I was really excited when I received an email from Natalia commenting on one of my blog posts. We immediately connected, and I asked her about past events.

Natalia participated in the All-Soviet Math Olympiads three times. In 1979 as an 8th grader she won a silver medal, and in 1980 and 1981 she won gold. That indeed was by far the best result in her year. So she was invited to join the IMO team.

That year the IMO was being held in the USA, which made Soviet authorities very nervous. At the very last moment four members of the team did not get permission to travel abroad. Natalia was one of them. The picture below, which Natalia sent to me, was taken during the Soviet training camp before the Olympiad. These four students were not allowed to travel to the IMO: Natalia Grinberg, Taras Malanyuk, Misha Epiktetov, and Lenya Lapshin.

Because of the authorities’ paranoia, the Soviet team wasn’t full-sized. The team originally contained eight people, but as they rejected four, only six traveled to the USA, including two alternates.

I have written before how at that time the only way for a Jewish student to get to study mathematics at Moscow State University was to get to the IMO. I wrote a story about my friend Sasha Reznikov who trained himself to get to the IMO, but because of some official machinations, still was not accepted at MSU.

Natalia’s story surprised me in another way. She didn’t get to the IMO, but she was accepted at MSU. It appears that she was accepted at MSU as a member of the IMO team, because that decision was made before her travel documents were rejected.

Natalia became a rare exception to the rule that the only way for a Jewish person to attend MSU was to participate in the IMO. It was a crack in the system. They had to block visas at the last moment, so that people wouldn’t have time to make a fuss and do something about it. Natalia slipped through the crack and got to study at the best university in the Soviet Union.

Unfortunately, the world lost another gold IMO girl. Three Soviet team members won gold medals that year. Natalia, being better then all of them, would have also won the gold medal.

My new favorite hat puzzle was invented by Konstantin Knop and Alexander Shapovalov. It appeared (in a different wording) in March 2013 at the Tournament of the Towns:

A sultan decides to give 100 of his sages a test. The sages will stand in line, one behind the other, so that the last person in the line sees everyone else.
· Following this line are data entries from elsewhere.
(** * Superfluid documentation site: the site configuration and the
      Distribution Pools page

    The repository's executable surface is [docusaurus.config.ts], a module
    that builds one object literal and exports it, and the MDX page on
    Distribution Pools, which describes how a pool shares a flow among its
    members.  Both are embedded here: the configuration as a JavaScript value
    (objects keep their fields in source order), the page's two-step share
    calculation as functions on integers. *)

From Stdlib Require Import ZArith List String Ascii Bool Lia.
From Stdlib Require Import QArith Qround.
From Stdlib Require Import DecimalString DecimalPos DecimalZ.
Import ListNotations.

Local Close Scope Q_scope.
Local Open Scope list_scope.
Local Open Scope string_scope.

(** ** JavaScript values as the configuration uses them *)

Module Js.

(** The literals that occur in the module: strings, booleans, arrays and
    objects.  An object is the list of its fields in the order the literal
    writes them; no literal of the module repeats a key. *)
#[warnings="-register-all"]
Inductive value : Type :=
| VStr (s : string)
| VBool (b : bool)
| VArr (items : list value)
| VObj (fields : list (string * value)).

(** One step of a property path: [o.k] or [a[i]]. *)
Inductive sel : Type :=
| Key (k : string)
| Idx (i : nat).

Definition path := list sel.

Fixpoint assoc (k : string) (fs : list (string * value)) : option value :=
  match fs with
  | [] => None
  | (k', v) :: rest => if String.eqb k k' then Some v else assoc k rest
  end.

(** [o.k]; [None] stands for [undefined]. *)
Definition get (k : string) (v : value) : option value :=
  match v with
  | VObj fs => assoc k fs
  | _ => None
  end.

Definition step (s : sel) (v : value) : option value :=
  match s, v with
  | Key k, _ => get k v
  | Idx i, VArr xs => nth_error xs i
  | Idx _, _ => None
  end.

Fixpoint get_path (p : path) (v : value) : option value :=
  match p with
  | [] => Some v
  | s :: rest =>
      match step s v with
      | Some w => get_path rest w
      | None => None
      end
  end.

Definition has_key (k : string) (v : value) : bool :=
  match get k v with
  | Some _ => true
  | None => false
  end.

Definition keys (v : value) : list string :=
  match v with
  | VObj fs => map fst fs
  | _ => []
  end.

Definition fields (v : value) : list (string * value) :=
  match v with
  | VObj fs => fs
  | _ => []
  end.

Definition elements (v : value) : list value :=
  match v with
  | VArr xs => xs
  | _ => []
  end.

(** A value that carries data: a non-empty string, array or object, or any
    boolean. *)
Definition nonempty (v : value) : bool :=
  match v with
  | VStr s => negb (String.eqb s "")
  | VBool _ => true
  | VArr xs => negb (Nat.eqb (List.length xs) 0)
  | VObj fs => negb (Nat.eqb (List.length fs) 0)
  end.

Fixpoint set_assoc (k : string) (f : value -> value)
         (fs : list (string * value)) : list (string * value) :=
  match fs with
  | [] => []
  | (k', v) :: rest =>
      if String.eqb k k' then (k', f v) :: rest
      else (k', v) :: set_assoc k f rest
  end.

Fixpoint set_nth (i : nat) (f : value -> value) (xs : list value)
  : list value :=
  match xs, i with
  | [], _ => []
  | x :: rest, O => f x :: rest
  | x :: rest, S j => x :: set_nth j f rest
  end.

(** The object with the value at an existing path replaced; a path that
    leaves the object leaves it as it is. *)
Fixpoint set_path (p : path) (w : value) (v : value) : value :=
  match p with
  | [] => w
  | Key k :: rest =>
      match v with
      | VObj fs => VObj (set_assoc k (set_path rest w) fs)
      | _ => v
      end
  | Idx i :: rest =>
      match v with
      | VArr xs => VArr (set_nth i (set_path rest w) xs)
      | _ => v
      end
  end.

(** [String(n)] for an integral number below 1e21: the decimal digits, with
    a minus sign for a negative one. *)
Definition number_to_string (n : Z) : string :=
  NilZero.string_of_int (Z.to_int n).

Definition str_eqb (v : value) (s : string) : bool :=
  match v with
  | VStr t => String.eqb t s
  | _ => false
  end.

End Js.

Import Js.

(** ** The configuration module *)

Module Site.

Section Config.

(** [prismThemes.github] and [prismThemes.dracula], imported from
    prism-react-renderer. *)
Variables (prismThemes_github prismThemes_dracula : value).

(** [new Date().getFullYear()] at the time the module is evaluated. *)
Variable fullYear : Z.

Definition copyright : string :=
  "Copyright © " ++ number_to_string fullYear
    ++ " Superfluid Finance LTD. Built with Docusaurus.".

Definition docSidebar (sidebarId label : string) : value :=
  VObj [("type", VStr "docSidebar"); ("sidebarId", VStr sidebarId);
        ("position", VStr "left"); ("label", VStr label)].

Definition external (href label : string) : value :=
  VObj [("href", VStr href); ("position", VStr "right");
        ("label", VStr label)].

Definition label_href (label href : string) : value :=
  VObj [("label", VStr label); ("href", VStr href)].

Definition label_to (label to : string) : value :=
  VObj [("label", VStr label); ("to", VStr to)].

Definition edit_url : string :=
  "https://github.com/facebook/docusaurus/tree/main/packages/create-docusaurus/templates/shared/".

Definition presets : value :=
  VArr [VArr [VStr "classic";
    VObj [("docs", VObj [("sidebarPath", VStr "./sidebars.ts");
                         ("editUrl", VStr edit_url)]);
          ("blog", VObj [("showReadingTime", VBool true);
                         ("editUrl", VStr edit_url)]);
          ("theme", VObj [("customCss", VStr "./src/css/custom.css")])]]].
The sultan has 101 hats, each of a different color, and the sages know all the colors. The sultan puts all but one of the hats on the sages. The sages can only see the colors of the hats on people in front of them. Then, in any order they want, each sage guesses the color of the hat on his own head. Each hears all previously made guesses, but other than that, the sages cannot speak. They are not allowed to repeat a color that was already announced. Each person who guesses his color wrong will get his head chopped off. The ones who guess correctly go free. The rules of the test are given to them one day before the test, at which point they have a chance to agree on a strategy that will minimize the number of people who die during this test. What should that strategy be?

I loved it so much that I wrote a paper about it. You can find the solution there.
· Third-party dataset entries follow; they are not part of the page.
Lemma CompileNode_passes_on_a_hook_error_witness :
  (BeginMain "Predict" (new_budget_Compiler 0)
   = (Thrown notSupported, new_budget_Compiler 0)
   ∧ CompileNode non_literal_node (new_budget_Compiler 0)
     = (Thrown notSupported, new_budget_Compiler 0))
  ∧ (Type_ literal_node = Literal
     ∧ BeginMain "Predict" (new_budget_Compiler 1)
       = (Returned tt, new_budget_Compiler 0)
     ∧ Compile literal_node (new_budget_Compiler 0)
       = (Thrown notSupported, new_budget_Compiler 0)
     ∧ CompileNode literal_node (new_budget_Compiler 1)
       = (Thrown notSupported, new_budget_Compiler 0))
  ∧ (BeginMain "Predict" (new_budget_Compiler 2)
     = (Returned tt, new_budget_Compiler 1)
     ∧ Compile literal_node (new_budget_Compiler 1)
       = (Returned tt, new_budget_Compiler 0)
     ∧ EndMain (new_budget_Compiler 0)
       = (Thrown notSupported, new_budget_Compiler 0)
     ∧ CompileNode literal_node (new_budget_Compiler 2)
       = (Thrown notSupported, new_budget_Compiler 0)).
Proof.
  assert (HL : Type_ literal_node = Literal) by reflexivity.
  assert (HB0 : BeginMain "Predict" (new_budget_Compiler 0)
                = (Thrown notSupported, new_budget_Compiler 0))
    by reflexivity.
  assert (HB1 : BeginMain "Predict" (new_budget_Compiler 1)
                = (Returned tt, new_budget_Compiler 0)) by reflexivity.
  assert (HB2 : BeginMain "Predict" (new_budget_Compiler 2)
                = (Returned tt, new_budget_Compiler 1)) by reflexivity.
  assert (HC0 : Compile literal_node (new_budget_Compiler 0)
                = (Thrown notSupported, new_budget_Compiler 0))
    by reflexivity.
  assert (HC1 : Compile literal_node (new_budget_Compiler 1)
                = (Returned tt, new_budget_Compiler 0)) by reflexivity.
  assert (HE0 : EndMain (new_budget_Compiler 0)
                = (Thrown notSupported, new_budget_Compiler 0))
    by reflexivity.
  split; [|split].
  - split; [exact HB0|].
    exact (proj1 (CompileNode_passes_on_a_hook_error non_literal_node
                    (new_budget_Compiler 0) notSupported
                    (new_budget_Compiler 0)) HB0).
  - split; [exact HL|]. split; [exact HB1|]. split; [exact HC0|].
    exact (proj1 (proj2 (CompileNode_passes_on_a_hook_error literal_node
                    (new_budget_Compiler 1) notSupported
                    (new_budget_Compiler 0)))
             (new_budget_Compiler 0) HL HB1 HC0).
  - split; [exact HB2|]. split; [exact HC1|]. split; [exact HE0|].
    exact (proj2 (proj2 (CompileNode_passes_on_a_hook_error literal_node
                    (new_budget_Compiler 2) notSupported
                    (new_budget_Compiler 1)))
             (new_budget_Compiler 0) (new_budget_Compiler 0)
             HL HB2 HC1 HE0).
Defined.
Here is a problem from the 2012 Moscow Olympiad:

There were n people at a meeting. It appears that any two people at the meeting shared exactly two common acquaintances.
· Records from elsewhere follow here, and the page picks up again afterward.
(** * evohome_cc: the discovery-and-refresh broker

    A shallow embedding of [__init__.py] of the evohome_cc integration:
    the scan-interval entry of [CONFIG_SCHEMA], the two classifiers
    [new_sensors] and [new_binary_sensors], [EvoBroker.update], the
    [device_state_attributes] properties of the entity base classes, the
    entities' subscription to the dispatcher, and [async_setup].

    The broker object is the state of a small state/exception/trace monad;
    what the code asks of [hass] (tasks created, signals sent) and of the
    logger is recorded, in program order, in the trace. *)

From stdpp Require Import base option list strings gmap.
From Stdlib Require Import ZArith Lia.

Open Scope string_scope.
Open Scope list_scope.

(** ** Python values that end up in attribute maps *)

Inductive PyVal :=
| PyNone
| PyStr (s : string).

Global Instance PyVal_eq_dec : EqDecision PyVal.
Proof. solve_decision. Defined.

(** A dict that is only ever printed ([schema], [params], [status], the
    host configuration): its items, as text. *)
Definition PyDict := list (string * string).

(** ** The gateway's objects (evohome_rf), as far as this file reads them *)

(** The controller a device is bound to; only its [id] is read. *)
Record Controller := { ctl_id : string }.

Global Instance Controller_eq_dec : EqDecision Controller.
Proof. solve_decision. Defined.

Record Zone := { zone_idx : string; name : string }.

Global Instance Zone_eq_dec : EqDecision Zone.
Proof. solve_decision. Defined.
• Prove that all the people have exactly the same number of common acquaintances at this meeting.
• Show that n can be greater than 4.

My question is: Why 4? I can answer that myself. If in a group of four people any two people share exactly two common acquaintances, then all four people know each other. So in this Olympiad problem, the author wanted students to invent a more intricate example.

Let’s take this up a notch and work on a more difficult problem.

There were n people at a meeting. It appears that any k people at the meeting shared exactly k common acquaintances.

• Prove that all the people have exactly the same number of common acquaintances at this meeting.
• Is it possible that n can be greater than 2k?